Abstract
Molecular testing of genetic and genomic variations is already an integral part ofbreast cancer treatment. Patients with a family history of breast cancer or other malignant tumours, bilateral, triple negative breast cancer or breast cancer at an early age are indicated for genetic testing in order to detect possible genetic condition underlying their disease.
Availability of PARP inhibitors that are selectively effective in patients with BRCA1/2 mutation is a rational reason to test a possible genetic background even in many patients diagnosed with advanced breast cancer. Tumour genome profiling is the standard of care for many types of malignancies and is becoming increasingly important in the treatment of advanced breast cancer.

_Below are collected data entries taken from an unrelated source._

(* ===== verification/Evolution.v ===== *)
(** * How the fabric may evolve

    A preorder on fabrics that every operation respects: tasks keep their
    specification and their status only advances, objects keep their identity,
    jobs their definition.  It is proved of every handler of the coordinator,
    hence of every run. *)

From S2P Require Import Prelude Float64 World Text Core Samples Scheduler RoleGraph Partition Placement Reduction Fusion LogicalJob Planner Fabric Roles Execution Coordinator Clock Frames.

Open Scope string_scope.
Open Scope list_scope.
Open Scope Z_scope.

(** ** Maps that only grow *)

Definition grows {K} `{Countable K} {A} (R : relation A) (m m' : gmap K A) : Prop :=
  ∀ k a, m !! k = Some a → ∃ a', m' !! k = Some a' ∧ R a a'.

Section grows.
Context {K} `{Countable K} {A : Type} (R : relation A) `{!PreOrder R}.
Implicit Types m : gmap K A.

#[global] Instance grows_preorder : PreOrder (grows (K:=K) R).
Proof.
  split.
  - intros m k a Hk. by exists a.
  - intros m1 m2 m3 H12 H23 k a Hk. destruct (H12 k a Hk) as (b & Hb & Hab).
    destruct (H23 k b Hb) as (c & Hc & Hbc). exists c. split; [done|]. by etrans.
Qed.
Lemma grows_insert m k b : (∀ a, m !! k = Some a → R a b) → grows R m (<[k:=b]> m).
Proof.
  intros Hb j a Hj. destruct (decide (j = k)) as [->|Hne].
  - exists b. rewrite lookup_insert_eq. auto.
  - exists a. by rewrite lookup_insert_ne.
Qed.
Lemma grows_fmap m (f : A → A) : (∀ a, R a (f a)) → grows R m (f <$> m).
Proof. intros Hf k a Hk. exists (f a). by rewrite lookup_fmap, Hk. Qed.
End grows.

(** ** Tasks, objects, jobs *)

Definition same_execution (l l' : ExecutionLease) : Prop :=
  el_task_id l' = el_task_id l ∧ el_execution_id l' = el_execution_id l ∧
  el_resource_id l' = el_resource_id l ∧ el_resource_epoch l' = el_resource_epoch l.

(** Completed and uncertain are final; work that may not be replayed never
    becomes pending again nor changes its execution; work that may be is never
    uncertain. *)
Definition status_evolves (effects : EffectSemantics) (s s' : TaskStatus) : Prop :=
  match s with
  | Pending => automatically_retryable effects = true → s' ≠ TaskUncertain
  | Running lease =>
      match s' with
      | Pending => automatically_retryable effects = true
      | Running lease' => automatically_retryable effects = false → same_execution lease lease'
      | TaskCompleted _ => True
      | TaskUncertain => automatically_retryable effects = false
      end
  | TaskCompleted _ | TaskUncertain => s' = s
  end.

Definition task_evolves (r r' : TaskRecord) : Prop :=
  tr_spec r' = tr_spec r ∧ status_evolves (ts_effects (tr_spec r)) (tr_status r) (tr_status r').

Target mutations, such as PIK3CA, HER2 and rare cases of mismatch deficiency, or other targets for tyrosine kinase inhibitors are the basis for choice of targeted therapy. Development of methods for cell-free DNA sequencing should allow for wider and easier tumour genomic testing.
Transcriptional expression signatures have become the standard of care for the treatment of hormone-dependent breast cancer in the early stages of the disease. These tests provide prognostic information to determine adjuvant hormone therapy and the potential benefits of adjuvant chemotherapy.
Molecular testing is likely to be part of the clinical care of most breast cancer patients in near future.